PredPol was originally used in the United Kingdom in the early 2010s, and the Crime Anticipation System, which was first utilized in Amsterdam, was made accessible to all Dutch police departments in May 2017.

Several concerns have been raised about the accuracy of predictions produced by software algorithms employed in predictive policing.

Some argue that software systems are more objective than human crime data analyzers and can anticipate where crime will occur more accurately.

Predictive policing, from this viewpoint, may lead to a more efficient allocation of police resources (particularly police patrols) and is cost-effective, especially when software is used instead of paying human crime data analysts.

On the contrary, opponents argue that software program forecasts embed systemic biases since they depend on police data that is itself heavily skewed due to two sorts of faults.

To begin with, crime records appropriately represent law enforcement efforts rather than criminal activity.

Arrests for marijuana possession, for example, provide information on the communities and people targeted by police in their anti-drug efforts.

Second, not all victims report crimes to the police, and not all crimes are documented in the same way.

Sexual crimes, child abuse, and domestic violence, for example, are generally underreported, and U.S. citizens are more likely than non-U.S. citizens to report a crime.

For all of these reasons, some argue that predictions produced by predictive police software algorithms may merely tend to repeat prior policing behaviors, resulting in a feedback loop: In areas where the programs foresee greater criminal activity, policing may be more active, resulting in more arrests.

To put it another way, predictive police software tools may be better at predicting future policing than future criminal activity.

Furthermore, others argue that predictive police forecasts are racially prejudiced, given how historical policing has been far from colorblind.
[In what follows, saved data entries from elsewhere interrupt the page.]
(** [this.listeners = this.listeners.filter((l) => l !== listener)]:
    a new array, the old one is left as it is. *)
Definition removeListener (s : Subject) (l : Listener) (w : State) : State :=
  match current_listeners s w with
  | Some ls =>
      let '(a, w1) := alloc_array (filter (λ l', l' ≠ l) ls) w in
      set_listeners s a w1
  | None => w
  end.

Definition run_cmd (c : Cmd) (w : State) : State :=
  match c with
  | AddListener s l => addListener s l w
  | RemoveListener s l => removeListener s l w
  end.

Definition run_script (cs : list Cmd) (w : State) : State :=
  foldl (λ w c, run_cmd c w) w cs.

(** ** The code of the game mode author *)

Record Program := mkProgram {
  (** [listener[event]]: [None] when the listener object has no such
      function, otherwise its body. *)
  callback : Listener → EventName → option (list Arg → list Cmd);
  (** body of the protected hook of that name ([{}] in the base class) *)
  hook : EventName → list Arg → list Cmd;
  (** listeners the constructor of the concrete player class subscribes
      to the new instance *)
  ctor_listeners : PlayerRef → Mod.Player → list Listener
}.

(** ** Results of a call *)

(** A call returns normally, throws the [TypeError] of a property access
    on [undefined], or does not return within the fuel given to [emit]. *)
Inductive Res (A : Type) :=
| Done (a : A) (w : State)
| TypeError (w : State)
| OutOfFuel.

Arguments Done {A} a w.
Arguments TypeError {A} w.
Arguments OutOfFuel {A}.

Definition bind {A B : Type} (r : Res A) (k : A → State → Res B) : Res B :=
  match r with
  | Done a w => k a w
  | TypeError w => TypeError w
  | OutOfFuel => OutOfFuel
  end.

Definition lift (o : option State) : Res unit :=
  match o with
  | Some w => Done tt w
  | None => OutOfFuel
  end.

(** What the host engine calls on [_internal]; [extra] are the opaque
    host arguments that are forwarded as they come. *)
Inductive EngineCall :=
| CallWorld (k : WorldEv) (extra : list Z)
| CallOngoingGlobal
| CallOngoingPlayer (eventPlayer : Mod.Player)
| CallPlayer (k : PlayerEv) (eventPlayer : Mod.Player) (extra : list Z)
| CallPair (k : PairEv) (eventPlayer eventOtherPlayer : Mod.Player) (extra : list Z)
| CallJoin (eventPlayer : Mod.Player)
| CallLeave (eventNumber : Z).

(** [typeof listener[event] === 'function'] *)
Definition implements (prog : Program) (ev : EventName) (l : Listener) : Prop :=
  is_Some (callback prog l ev).

#[global] Instance implements_dec prog ev l : Decision (implements prog ev l).
Proof. unfold implements. apply _. Defined.

Section Semantics.

Variable prog : Program.

(** One round of the loop body of [emit]. *)
Definition invoke (s : Subject) (ev : EventName) (args : list Arg)
    (l : Listener) (w : State) : State :=
  match callback prog l ev with
  | Some body => run_script (body args) (log (ObsInvoke s l ev args) w)
  | None => w
  end.

(** [for (const listener of a)]: the array iterator reads [a.length]
    and [a[i]] anew at each step, on the array object [a] it was
    created on. *)
Fixpoint emit_from (fuel : nat) (s : Subject) (ev : EventName)
    (args : list Arg) (a : ArrayRef) (i : nat) (w : State) : option State :=
  match arrays w !! a ≫= (λ ls, ls !! i) with
  | None => Some w
  | Some l =>
      match fuel with
      | 0 => None
      | S fuel' => emit_from fuel' s ev args a (S i) (invoke s ev args l w)
      end
  end.

(** [emit(event, ...args)] of [CorePlayer_APlayer] and of
    [Core_AGameMode] (the two bodies are the same). *)
Definition emit (fuel : nat) (s : Subject) (ev : EventName)
    (args : list Arg) (w : State) : option State :=
  let w0 := log (ObsEmit s ev args) w in
  match listeners_of s w0 with
  | Some a => emit_from fuel s ev args a 0 w0
  | None => Some w0
  end.

(** ** [CorePlayer_APlayerManager] *)

(** [createPlayer] as [Example_PlayerManager] has it: a new instance of
    the player class, whose constructor may subscribe listeners. *)
Definition createPlayer (p : Mod.Player) (w : State) : PlayerRef * State :=
  let lp := length (objects w) in
  let '(a, w1) := alloc_array [] w in
  let w2 := set_objects (λ h, h ++ [mkAPlayer p a]) w1 in
  (lp, foldl (λ w l, addListener (ThePlayer lp) l w) w2 (ctor_listeners prog lp p)).

(** The loop of [addPlayer] that tells the others.  No callback can
    reach the [players] map, so the iteration runs over its values as
    they are after the insertion. *)
Fixpoint notify_others (fuel : nat) (others : list PlayerRef) (lp : PlayerRef)
    (w : State) : option State :=
  match others with
  | [] => Some w
  | other :: rest =>
      if bool_decide (other ≠ lp)
      then emit fuel (ThePlayer other) OnPlayerJoinGame [ArgLP (Some lp)] w
             ≫= notify_others fuel rest lp
      else notify_others fuel rest lp w
  end.

Definition addPlayer (fuel : nat) (p : Mod.Player) (w : State) : Res PlayerRef :=
  match playerManager w with
  | None => TypeError w
  | Some m =>
      let id := Mod.GetObjId p in
      match Map_get id m with
      | Some lp => Done lp w
      | None =>
          let '(lp, w1) := createPlayer p w in
          let m' := Map_set id lp m in
          let w2 := log (ObsSet id lp) (set_playerManager (Some m') w1) in
          match notify_others fuel (Map_values m') lp w2 with
          | Some w3 => Done lp w3
          | None => OutOfFuel
          end
      end
  end.

Definition removePlayer (playerId : Z) (w : State) : Res unit :=
  match playerManager w with
  | None => TypeError w
  | Some m =>
      let w1 :=
        match Map_get playerId m with
        | Some lp =>
            let '(a, w') := alloc_array [] w in
            log (ObsDetach lp) (set_listeners (ThePlayer lp) a w')
        | None => w
        end in
      Done tt (log (ObsDelete playerId)
                 (set_playerManager (Some (Map_delete playerId m)) w1))
  end.

Definition get (p : Mod.Player) (w : State) : Res (option PlayerRef) :=
  match playerManager w with
  | None => TypeError w
  | Some m => Done (resolve p m) w
  end.

Definition getById (id : Z) (w : State) : Res (option PlayerRef) :=
  match playerManager w with
  | None => TypeError w
  | Some m => Done (Map_get id m) w
  end.

(** [tick]: [lp?.emit('OngoingPlayer')] *)
Definition tick (fuel : nat) (p : Mod.Player) (w : State) : Res unit :=
  bind (get p w) (λ lp w,
    match lp with
    | Some r => lift (emit fuel (ThePlayer r) OngoingPlayer [] w)
    | None => Done tt w
    end).

(** The forwarding methods [OnPlayerDeployed(lp)], [OnPlayerDamaged(lp,
    other, ...)], ...: each is [lp.emit(name, ...rest)]. *)
Definition PlayerManager_On (fuel : nat) (ev : EventName) (lp : PlayerRef)
    (rest : list Arg) (w : State) : Res unit :=
  match playerManager w with
  | None => TypeError w
  | Some _ => lift (emit fuel (ThePlayer lp) ev rest w)
  end.

(** ** [Core_AGameMode] *)

Definition lp (eventPlayer : Mod.Player) (w : State) : Res (option PlayerRef) :=
  get eventPlayer w.

Definition lpId (eventNumber : Z) (w : State) : Res (option PlayerRef) :=
  getById eventNumber w.

(** A protected hook [this.OnX(...)]. *)
Definition run_hook (ev : EventName) (args : list Arg) (w : State) : State :=
  run_script (hook prog ev args) (log (ObsHook ev args) w).

(** [createPlayerManager()]: a manager with an empty [players] map. *)
Definition createPlayerManager (w : State) : State :=
  set_playerManager (Some []) w.

(** The router. *)
Definition _internal (fuel : nat) (c : EngineCall) (w : State) : Res unit :=
  match c with
  | CallWorld k extra =>
      Done tt (run_hook (EvWorld k) (ArgHost <$> extra) w)
  | CallOngoingGlobal =>
      bind (lift (emit fuel TheMode OngoingGlobal [] w)) (λ _ w,
      Done tt (run_hook OngoingGlobal [] w))
  | CallOngoingPlayer eventPlayer =>
      match playerManager w with
      | None => Done tt w
      | Some _ =>
          bind (lp eventPlayer w) (λ r w,
          match r with
          | None => Done tt w
          | Some r =>
              bind (tick fuel eventPlayer w) (λ _ w,
              Done tt (run_hook OngoingPlayer [ArgLP (Some r)] w))
          end)
      end
  | CallPlayer k eventPlayer extra =>
      bind (lp eventPlayer w) (λ r w,
      match r with
      | None => Done tt w
      | Some r =>
          bind (PlayerManager_On fuel (EvPlayer k) r (ArgHost <$> extra) w) (λ _ w,
          Done tt (run_hook (EvPlayer k) (ArgLP (Some r) :: (ArgHost <$> extra)) w))
      end)
  | CallPair k eventPlayer eventOtherPlayer extra =>
      bind (lp eventPlayer w) (λ r w,
      match r with
      | None => Done tt w
      | Some r =>
          bind (lp eventOtherPlayer w) (λ other w,
          bind (PlayerManager_On fuel (EvPair k) r
                  (ArgLP other :: (ArgHost <$> extra)) w) (λ _ w,
          Done tt (run_hook (EvPair k)
                     (ArgLP (Some r) :: ArgLP other :: (ArgHost <$> extra)) w)))
      end)
  | CallJoin eventPlayer =>
      let w := match playerManager w with
               | None => createPlayerManager w
               | Some _ => w
               end in
      bind (addPlayer fuel eventPlayer w) (λ r w,
      Done tt (run_hook OnPlayerJoinGame [ArgLP (Some r)] w))
  | CallLeave eventNumber =>
      bind (lpId eventNumber w) (λ r w,
      let w := match r with
               | Some r => run_hook OnPlayerLeaveGame [ArgLP (Some r)] w
               | None => w
               end in
      removePlayer eventNumber w)
  end.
Furthermore, since race and location of residency in the United States are intimately linked, the use of predictive policing may increase racial prejudices against nonwhite communities.

However, evaluating the effectiveness of predictive policing is difficult since it creates a number of methodological difficulties.

In fact, there is no statistical proof that it has a more beneficial impact on public safety than previous or other police approaches.

Finally, others argue that predictive policing is unsuccessful at decreasing crime since police patrols just dispense with criminal activity.

Predictive policing has sparked several debates.

The constitutionality of predictive policy's implicit preemptive action, for example, has been questioned since the hot-spot policing that commonly comes with it may include stop-and-frisks or unjustified stopping, searching, and questioning of persons.

Predictive policing raises ethical concerns about how it may infringe on civil freedoms, particularly the legal notion of presumption of innocence.

In reality, those on lists like the SSL should be allowed to protest their inclusion.

Furthermore, police agencies' lack of openness about how they use their data has been attacked, as has software firms' lack of transparency surrounding their algorithms and predictive models.

Because of this lack of openness, individuals are oblivious to why they are on lists like the SSL or why their area is often monitored.

Members of civil rights groups are becoming more concerned about the use of predictive policing technologies.

Predictive Policing Today: A Shared Statement of Civil Rights Concerns was published in 2016 by a coalition of seventeen organizations, highlighting the technology's racial biases, lack of transparency, and other serious flaws that lead to injustice, particularly for people of color and nonwhite neighborhoods.

In June 2017, four journalists sued the Chicago Police Department under the Freedom of Details Act, demanding that the department provide all information on the algorithm used to create the SSL.

While police departments are increasingly implementing software programs that predict crime, their use may decline in the future due to their mixed results in terms of public safety.

Two police agencies in the United Kingdom (Kent) and Louisiana (New Orleans) have terminated their contracts with predictive policing software businesses in 2018.



~ Jai Krishna Ponnappan

Find Jai on Twitter | LinkedIn | Instagram


You may also want to read more about Artificial Intelligence here.



See also: 


Clinical Decision Support Systems; Computer-Assisted Diagnosis.



References & Further Reading:



Collins, Francis S., and Harold Varmus. 2015. “A New Initiative on Precision Medicine.” New England Journal of Medicine 372, no. 2 (February 26): 793–95.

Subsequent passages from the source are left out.